**** Input ****

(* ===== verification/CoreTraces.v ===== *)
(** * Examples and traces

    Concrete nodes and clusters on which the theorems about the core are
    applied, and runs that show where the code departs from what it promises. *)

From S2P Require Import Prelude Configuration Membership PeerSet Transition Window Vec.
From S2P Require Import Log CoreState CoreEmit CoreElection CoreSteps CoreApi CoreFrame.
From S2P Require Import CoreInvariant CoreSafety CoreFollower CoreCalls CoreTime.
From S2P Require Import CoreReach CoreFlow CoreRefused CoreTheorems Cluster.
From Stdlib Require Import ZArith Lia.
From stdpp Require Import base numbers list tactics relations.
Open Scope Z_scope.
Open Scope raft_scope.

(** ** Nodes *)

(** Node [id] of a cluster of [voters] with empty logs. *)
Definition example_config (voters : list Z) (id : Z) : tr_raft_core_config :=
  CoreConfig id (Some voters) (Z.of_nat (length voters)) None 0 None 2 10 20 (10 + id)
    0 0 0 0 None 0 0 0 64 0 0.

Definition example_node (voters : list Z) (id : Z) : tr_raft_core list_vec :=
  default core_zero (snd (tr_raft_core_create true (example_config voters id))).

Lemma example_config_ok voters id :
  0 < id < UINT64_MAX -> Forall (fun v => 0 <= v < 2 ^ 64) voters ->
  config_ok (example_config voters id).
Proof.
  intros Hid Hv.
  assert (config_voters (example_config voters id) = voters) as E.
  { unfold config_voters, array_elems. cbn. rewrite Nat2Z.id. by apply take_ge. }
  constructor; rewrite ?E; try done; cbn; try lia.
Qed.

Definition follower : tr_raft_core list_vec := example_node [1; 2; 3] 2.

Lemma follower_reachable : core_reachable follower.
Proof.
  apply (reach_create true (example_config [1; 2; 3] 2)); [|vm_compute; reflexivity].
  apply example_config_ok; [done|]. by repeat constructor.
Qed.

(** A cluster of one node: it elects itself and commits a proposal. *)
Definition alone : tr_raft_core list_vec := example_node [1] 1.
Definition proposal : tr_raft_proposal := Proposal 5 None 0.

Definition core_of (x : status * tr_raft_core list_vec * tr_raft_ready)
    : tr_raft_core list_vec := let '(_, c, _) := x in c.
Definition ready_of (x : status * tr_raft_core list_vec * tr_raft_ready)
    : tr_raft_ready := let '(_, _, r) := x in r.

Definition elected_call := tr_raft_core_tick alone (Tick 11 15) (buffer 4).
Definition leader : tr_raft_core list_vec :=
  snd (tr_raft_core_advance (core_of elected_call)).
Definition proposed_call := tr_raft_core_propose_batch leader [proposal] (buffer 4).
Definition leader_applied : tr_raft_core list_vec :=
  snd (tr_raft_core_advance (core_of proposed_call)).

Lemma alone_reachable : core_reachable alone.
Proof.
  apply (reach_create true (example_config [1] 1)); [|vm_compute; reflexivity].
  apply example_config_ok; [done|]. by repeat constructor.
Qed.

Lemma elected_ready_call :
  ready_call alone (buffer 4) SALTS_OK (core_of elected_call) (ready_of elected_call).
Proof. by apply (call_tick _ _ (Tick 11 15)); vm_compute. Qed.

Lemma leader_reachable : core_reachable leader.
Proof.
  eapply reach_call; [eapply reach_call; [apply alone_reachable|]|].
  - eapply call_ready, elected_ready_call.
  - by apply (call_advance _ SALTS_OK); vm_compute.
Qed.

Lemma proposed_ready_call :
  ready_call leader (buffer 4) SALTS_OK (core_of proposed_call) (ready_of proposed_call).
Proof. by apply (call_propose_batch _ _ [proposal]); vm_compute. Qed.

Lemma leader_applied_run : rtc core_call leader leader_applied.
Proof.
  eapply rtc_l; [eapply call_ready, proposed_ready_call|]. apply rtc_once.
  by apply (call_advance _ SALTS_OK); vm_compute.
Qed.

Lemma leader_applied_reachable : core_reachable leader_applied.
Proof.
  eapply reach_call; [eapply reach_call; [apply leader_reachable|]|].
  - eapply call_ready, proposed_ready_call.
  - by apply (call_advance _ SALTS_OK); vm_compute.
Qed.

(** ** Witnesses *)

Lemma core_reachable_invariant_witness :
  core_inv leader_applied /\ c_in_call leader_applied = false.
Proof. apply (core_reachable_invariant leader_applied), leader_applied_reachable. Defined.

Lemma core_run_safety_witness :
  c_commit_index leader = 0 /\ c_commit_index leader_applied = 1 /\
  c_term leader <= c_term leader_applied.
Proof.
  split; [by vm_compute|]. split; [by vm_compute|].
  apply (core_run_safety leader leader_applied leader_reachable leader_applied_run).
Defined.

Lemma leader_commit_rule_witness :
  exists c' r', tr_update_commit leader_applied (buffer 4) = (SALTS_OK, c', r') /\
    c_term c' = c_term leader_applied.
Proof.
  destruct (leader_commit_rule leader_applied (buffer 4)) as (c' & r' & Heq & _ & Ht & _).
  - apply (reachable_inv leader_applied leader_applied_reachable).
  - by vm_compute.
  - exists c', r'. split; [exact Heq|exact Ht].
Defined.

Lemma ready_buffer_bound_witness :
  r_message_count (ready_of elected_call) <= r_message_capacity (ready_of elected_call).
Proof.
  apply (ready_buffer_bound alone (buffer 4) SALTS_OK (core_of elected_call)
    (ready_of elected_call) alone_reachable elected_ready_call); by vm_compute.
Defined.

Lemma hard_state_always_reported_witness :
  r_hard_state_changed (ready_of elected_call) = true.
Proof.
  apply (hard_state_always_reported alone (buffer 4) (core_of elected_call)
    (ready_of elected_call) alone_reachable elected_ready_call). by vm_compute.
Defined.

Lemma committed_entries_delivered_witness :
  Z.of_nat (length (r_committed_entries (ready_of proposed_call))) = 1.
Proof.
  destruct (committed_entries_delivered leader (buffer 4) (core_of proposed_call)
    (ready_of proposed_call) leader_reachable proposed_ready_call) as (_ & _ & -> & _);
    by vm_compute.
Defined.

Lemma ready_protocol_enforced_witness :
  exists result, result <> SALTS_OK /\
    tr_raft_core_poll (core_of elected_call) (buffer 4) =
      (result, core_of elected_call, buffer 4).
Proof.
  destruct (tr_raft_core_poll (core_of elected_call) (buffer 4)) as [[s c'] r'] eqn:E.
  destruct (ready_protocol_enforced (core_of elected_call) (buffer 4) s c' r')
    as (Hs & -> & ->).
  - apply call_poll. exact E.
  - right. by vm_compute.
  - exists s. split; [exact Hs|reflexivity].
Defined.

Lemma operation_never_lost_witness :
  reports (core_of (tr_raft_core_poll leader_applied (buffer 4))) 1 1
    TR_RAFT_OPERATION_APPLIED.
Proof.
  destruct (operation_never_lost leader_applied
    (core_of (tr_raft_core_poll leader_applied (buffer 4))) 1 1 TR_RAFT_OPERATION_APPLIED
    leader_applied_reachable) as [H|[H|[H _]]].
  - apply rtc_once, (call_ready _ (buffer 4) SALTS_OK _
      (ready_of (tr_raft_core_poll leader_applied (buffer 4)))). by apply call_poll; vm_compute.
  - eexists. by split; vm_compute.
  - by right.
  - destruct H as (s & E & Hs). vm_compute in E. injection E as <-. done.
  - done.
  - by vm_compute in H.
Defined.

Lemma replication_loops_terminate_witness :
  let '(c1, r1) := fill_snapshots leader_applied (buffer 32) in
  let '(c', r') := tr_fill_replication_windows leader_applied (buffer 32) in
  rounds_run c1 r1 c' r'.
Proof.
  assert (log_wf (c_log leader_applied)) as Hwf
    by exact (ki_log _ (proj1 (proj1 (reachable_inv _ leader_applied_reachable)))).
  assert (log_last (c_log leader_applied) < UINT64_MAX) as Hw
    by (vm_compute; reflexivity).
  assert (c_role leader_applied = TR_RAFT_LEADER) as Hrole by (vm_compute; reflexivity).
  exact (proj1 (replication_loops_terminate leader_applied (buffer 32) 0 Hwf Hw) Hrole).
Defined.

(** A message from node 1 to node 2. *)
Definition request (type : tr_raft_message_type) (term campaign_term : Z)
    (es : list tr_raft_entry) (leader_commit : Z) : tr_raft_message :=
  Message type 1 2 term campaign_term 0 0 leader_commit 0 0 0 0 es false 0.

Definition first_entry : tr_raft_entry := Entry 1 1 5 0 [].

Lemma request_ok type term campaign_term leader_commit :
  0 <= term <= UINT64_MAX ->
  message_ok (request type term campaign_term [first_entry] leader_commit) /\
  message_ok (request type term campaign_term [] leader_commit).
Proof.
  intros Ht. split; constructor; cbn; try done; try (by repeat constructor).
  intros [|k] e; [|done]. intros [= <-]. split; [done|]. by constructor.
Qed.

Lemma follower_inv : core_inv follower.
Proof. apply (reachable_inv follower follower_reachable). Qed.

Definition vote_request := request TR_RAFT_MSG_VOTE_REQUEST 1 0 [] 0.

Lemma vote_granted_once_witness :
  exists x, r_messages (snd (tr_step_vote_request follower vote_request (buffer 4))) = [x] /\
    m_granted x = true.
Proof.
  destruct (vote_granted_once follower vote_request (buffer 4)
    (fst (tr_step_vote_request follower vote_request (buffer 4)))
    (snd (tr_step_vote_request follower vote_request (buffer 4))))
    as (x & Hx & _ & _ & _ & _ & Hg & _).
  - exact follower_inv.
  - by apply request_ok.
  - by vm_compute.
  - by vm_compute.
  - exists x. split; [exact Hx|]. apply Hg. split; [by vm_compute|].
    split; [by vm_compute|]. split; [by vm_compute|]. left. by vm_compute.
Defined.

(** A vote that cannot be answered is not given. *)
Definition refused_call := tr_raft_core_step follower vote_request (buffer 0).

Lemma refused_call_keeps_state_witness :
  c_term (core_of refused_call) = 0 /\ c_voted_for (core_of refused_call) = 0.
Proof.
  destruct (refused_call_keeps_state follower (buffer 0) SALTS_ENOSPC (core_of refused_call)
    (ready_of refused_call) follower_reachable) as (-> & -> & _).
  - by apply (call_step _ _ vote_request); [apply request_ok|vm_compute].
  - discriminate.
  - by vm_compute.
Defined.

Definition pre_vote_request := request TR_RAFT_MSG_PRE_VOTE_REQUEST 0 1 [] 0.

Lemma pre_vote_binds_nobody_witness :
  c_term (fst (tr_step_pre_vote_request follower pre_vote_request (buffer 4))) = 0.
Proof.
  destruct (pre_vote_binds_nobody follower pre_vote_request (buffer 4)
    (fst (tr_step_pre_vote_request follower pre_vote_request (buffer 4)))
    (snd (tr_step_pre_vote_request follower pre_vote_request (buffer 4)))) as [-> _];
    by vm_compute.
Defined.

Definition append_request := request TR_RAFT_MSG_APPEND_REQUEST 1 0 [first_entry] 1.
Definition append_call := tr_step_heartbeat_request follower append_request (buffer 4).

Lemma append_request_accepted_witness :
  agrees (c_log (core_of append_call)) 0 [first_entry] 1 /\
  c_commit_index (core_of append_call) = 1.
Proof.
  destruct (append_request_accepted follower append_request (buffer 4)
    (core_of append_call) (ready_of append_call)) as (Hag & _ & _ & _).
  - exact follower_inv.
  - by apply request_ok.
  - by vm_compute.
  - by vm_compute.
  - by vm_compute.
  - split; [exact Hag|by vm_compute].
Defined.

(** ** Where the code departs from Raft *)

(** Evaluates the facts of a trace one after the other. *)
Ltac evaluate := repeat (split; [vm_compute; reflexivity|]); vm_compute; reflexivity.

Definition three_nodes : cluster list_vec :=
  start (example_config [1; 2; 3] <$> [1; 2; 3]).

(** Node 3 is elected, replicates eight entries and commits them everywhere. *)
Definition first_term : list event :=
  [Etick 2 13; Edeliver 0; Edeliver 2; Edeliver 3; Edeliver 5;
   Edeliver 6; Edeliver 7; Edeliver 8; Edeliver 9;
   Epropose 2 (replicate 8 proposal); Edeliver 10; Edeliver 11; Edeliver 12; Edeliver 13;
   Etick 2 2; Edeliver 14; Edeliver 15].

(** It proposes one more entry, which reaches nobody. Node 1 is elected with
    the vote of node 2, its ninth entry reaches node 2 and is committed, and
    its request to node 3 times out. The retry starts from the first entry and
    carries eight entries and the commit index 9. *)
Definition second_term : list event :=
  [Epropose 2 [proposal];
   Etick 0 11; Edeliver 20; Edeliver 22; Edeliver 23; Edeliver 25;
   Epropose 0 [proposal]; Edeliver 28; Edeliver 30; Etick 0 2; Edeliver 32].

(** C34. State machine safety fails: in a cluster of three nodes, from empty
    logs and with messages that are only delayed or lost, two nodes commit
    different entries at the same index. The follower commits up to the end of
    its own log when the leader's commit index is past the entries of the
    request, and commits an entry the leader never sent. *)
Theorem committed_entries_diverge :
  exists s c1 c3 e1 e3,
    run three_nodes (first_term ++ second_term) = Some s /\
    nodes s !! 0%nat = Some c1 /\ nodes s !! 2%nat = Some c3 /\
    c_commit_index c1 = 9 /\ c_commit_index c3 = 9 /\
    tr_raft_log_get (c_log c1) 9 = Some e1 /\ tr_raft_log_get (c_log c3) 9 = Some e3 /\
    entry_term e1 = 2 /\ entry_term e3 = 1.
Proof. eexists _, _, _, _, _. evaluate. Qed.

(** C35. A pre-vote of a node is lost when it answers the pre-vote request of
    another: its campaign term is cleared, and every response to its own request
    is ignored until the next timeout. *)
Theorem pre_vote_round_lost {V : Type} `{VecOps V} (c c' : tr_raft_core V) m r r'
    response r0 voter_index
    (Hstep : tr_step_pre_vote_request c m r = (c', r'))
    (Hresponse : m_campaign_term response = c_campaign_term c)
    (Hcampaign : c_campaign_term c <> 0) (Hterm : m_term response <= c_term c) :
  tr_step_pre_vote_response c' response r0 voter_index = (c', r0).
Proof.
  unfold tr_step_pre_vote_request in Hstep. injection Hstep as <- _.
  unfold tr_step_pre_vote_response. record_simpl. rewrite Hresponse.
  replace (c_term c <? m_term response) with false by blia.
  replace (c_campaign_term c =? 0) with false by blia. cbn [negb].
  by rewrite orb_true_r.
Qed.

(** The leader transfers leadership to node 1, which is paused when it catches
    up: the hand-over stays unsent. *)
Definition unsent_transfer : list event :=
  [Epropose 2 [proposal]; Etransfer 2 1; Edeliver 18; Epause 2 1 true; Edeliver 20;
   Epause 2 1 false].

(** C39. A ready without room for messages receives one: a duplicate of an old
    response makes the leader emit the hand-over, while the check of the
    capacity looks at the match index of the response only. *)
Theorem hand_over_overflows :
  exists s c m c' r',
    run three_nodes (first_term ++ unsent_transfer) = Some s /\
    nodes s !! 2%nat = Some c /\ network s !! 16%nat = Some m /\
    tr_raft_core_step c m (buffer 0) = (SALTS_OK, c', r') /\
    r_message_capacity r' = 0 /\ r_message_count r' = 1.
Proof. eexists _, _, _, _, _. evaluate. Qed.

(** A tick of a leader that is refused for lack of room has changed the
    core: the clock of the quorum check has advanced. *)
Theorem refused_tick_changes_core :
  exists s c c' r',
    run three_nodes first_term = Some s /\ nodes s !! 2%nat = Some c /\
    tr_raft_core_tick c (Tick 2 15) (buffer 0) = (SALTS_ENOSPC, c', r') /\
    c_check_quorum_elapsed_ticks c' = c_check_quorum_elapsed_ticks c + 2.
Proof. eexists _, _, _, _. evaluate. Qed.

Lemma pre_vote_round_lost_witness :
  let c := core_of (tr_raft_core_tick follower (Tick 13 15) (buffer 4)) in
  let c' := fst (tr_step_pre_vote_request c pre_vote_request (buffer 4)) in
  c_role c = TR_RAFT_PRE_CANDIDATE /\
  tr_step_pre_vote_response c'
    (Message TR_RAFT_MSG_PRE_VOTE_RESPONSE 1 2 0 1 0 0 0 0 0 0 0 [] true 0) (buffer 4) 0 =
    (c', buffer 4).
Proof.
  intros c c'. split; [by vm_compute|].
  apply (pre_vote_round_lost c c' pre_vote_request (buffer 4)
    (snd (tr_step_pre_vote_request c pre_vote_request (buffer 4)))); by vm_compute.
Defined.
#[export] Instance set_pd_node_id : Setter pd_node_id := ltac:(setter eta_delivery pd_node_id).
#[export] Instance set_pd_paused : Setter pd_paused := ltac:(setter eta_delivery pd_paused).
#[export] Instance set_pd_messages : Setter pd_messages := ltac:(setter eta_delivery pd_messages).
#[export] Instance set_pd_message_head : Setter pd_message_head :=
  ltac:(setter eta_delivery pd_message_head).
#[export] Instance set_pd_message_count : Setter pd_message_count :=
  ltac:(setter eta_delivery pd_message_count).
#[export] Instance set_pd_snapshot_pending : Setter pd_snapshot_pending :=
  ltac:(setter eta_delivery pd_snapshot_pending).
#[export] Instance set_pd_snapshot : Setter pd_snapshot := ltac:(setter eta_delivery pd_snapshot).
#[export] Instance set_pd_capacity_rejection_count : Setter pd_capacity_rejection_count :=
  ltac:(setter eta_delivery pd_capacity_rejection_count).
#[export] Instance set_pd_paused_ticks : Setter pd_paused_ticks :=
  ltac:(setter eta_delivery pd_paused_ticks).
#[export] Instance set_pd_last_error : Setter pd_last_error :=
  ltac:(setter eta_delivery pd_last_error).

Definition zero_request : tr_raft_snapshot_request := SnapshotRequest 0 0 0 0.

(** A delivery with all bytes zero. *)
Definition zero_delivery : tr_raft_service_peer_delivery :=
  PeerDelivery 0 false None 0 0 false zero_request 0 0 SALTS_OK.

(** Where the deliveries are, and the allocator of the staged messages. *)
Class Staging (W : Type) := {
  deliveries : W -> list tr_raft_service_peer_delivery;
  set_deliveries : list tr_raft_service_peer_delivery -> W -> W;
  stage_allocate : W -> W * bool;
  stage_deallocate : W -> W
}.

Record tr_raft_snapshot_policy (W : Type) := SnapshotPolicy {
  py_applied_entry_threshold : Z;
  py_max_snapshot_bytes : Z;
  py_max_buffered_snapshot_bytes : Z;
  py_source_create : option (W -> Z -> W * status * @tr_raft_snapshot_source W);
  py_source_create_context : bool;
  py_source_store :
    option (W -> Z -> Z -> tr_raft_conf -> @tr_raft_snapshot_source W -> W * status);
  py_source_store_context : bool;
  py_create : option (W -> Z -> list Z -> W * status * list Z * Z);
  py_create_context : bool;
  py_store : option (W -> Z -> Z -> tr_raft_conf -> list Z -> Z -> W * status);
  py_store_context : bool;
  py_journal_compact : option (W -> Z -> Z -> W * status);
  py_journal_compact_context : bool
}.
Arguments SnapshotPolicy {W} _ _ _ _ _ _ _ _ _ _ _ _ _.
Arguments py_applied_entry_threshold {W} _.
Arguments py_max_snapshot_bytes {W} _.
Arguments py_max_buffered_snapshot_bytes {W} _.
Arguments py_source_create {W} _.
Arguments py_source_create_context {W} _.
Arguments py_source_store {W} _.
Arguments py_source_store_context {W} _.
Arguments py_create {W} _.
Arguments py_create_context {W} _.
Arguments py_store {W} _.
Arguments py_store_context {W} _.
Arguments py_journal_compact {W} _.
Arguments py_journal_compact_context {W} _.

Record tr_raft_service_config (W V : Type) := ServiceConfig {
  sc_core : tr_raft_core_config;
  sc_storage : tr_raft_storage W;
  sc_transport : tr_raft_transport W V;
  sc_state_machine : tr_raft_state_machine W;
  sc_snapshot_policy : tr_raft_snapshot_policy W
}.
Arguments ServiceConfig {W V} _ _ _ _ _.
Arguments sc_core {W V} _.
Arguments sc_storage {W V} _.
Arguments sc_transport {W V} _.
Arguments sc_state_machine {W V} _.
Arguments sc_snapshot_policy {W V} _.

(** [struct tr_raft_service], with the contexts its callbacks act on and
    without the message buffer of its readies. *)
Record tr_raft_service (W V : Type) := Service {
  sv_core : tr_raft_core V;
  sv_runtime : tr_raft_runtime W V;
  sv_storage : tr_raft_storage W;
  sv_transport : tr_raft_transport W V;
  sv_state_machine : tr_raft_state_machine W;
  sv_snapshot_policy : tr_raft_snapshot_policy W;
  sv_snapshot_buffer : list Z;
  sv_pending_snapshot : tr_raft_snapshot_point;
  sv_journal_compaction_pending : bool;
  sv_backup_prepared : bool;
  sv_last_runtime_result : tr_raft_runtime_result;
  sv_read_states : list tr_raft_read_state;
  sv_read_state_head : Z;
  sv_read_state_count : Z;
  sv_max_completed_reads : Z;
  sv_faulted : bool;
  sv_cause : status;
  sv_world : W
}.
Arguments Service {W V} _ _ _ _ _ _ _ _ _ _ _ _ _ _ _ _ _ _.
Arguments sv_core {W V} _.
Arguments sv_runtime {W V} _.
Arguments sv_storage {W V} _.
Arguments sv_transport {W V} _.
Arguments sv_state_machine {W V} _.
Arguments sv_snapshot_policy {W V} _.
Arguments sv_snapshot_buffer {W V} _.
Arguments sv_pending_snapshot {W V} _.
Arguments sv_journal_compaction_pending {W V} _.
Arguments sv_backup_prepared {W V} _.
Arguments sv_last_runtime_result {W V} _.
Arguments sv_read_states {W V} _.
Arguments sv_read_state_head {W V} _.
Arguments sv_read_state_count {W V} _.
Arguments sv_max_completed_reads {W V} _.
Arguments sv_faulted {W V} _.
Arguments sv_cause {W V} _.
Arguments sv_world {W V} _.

****

▶ Description of the task:
Beginning with the line above that contains "[Epropose 2 [proposal]; Etransfer", copy each line exactly up to and including the line that contains "tr_raft_core_tick c (Tick", and go no further.

▶ Answer to this exercise:
  [Epropose 2 [proposal]; Etransfer 2 1; Edeliver 18; Epause 2 1 true; Edeliver 20;
   Epause 2 1 false].

(** C39. A ready without room for messages receives one: a duplicate of an old
    response makes the leader emit the hand-over, while the check of the
    capacity looks at the match index of the response only. *)
Theorem hand_over_overflows :
  exists s c m c' r',
    run three_nodes (first_term ++ unsent_transfer) = Some s /\
    nodes s !! 2%nat = Some c /\ network s !! 16%nat = Some m /\
    tr_raft_core_step c m (buffer 0) = (SALTS_OK, c', r') /\
    r_message_capacity r' = 0 /\ r_message_count r' = 1.
Proof. eexists _, _, _, _, _. evaluate. Qed.

(** A tick of a leader that is refused for lack of room has changed the
    core: the clock of the quorum check has advanced. *)
Theorem refused_tick_changes_core :
  exists s c c' r',
    run three_nodes first_term = Some s /\ nodes s !! 2%nat = Some c /\
    tr_raft_core_tick c (Tick 2 15) (buffer 0) = (SALTS_ENOSPC, c', r') /\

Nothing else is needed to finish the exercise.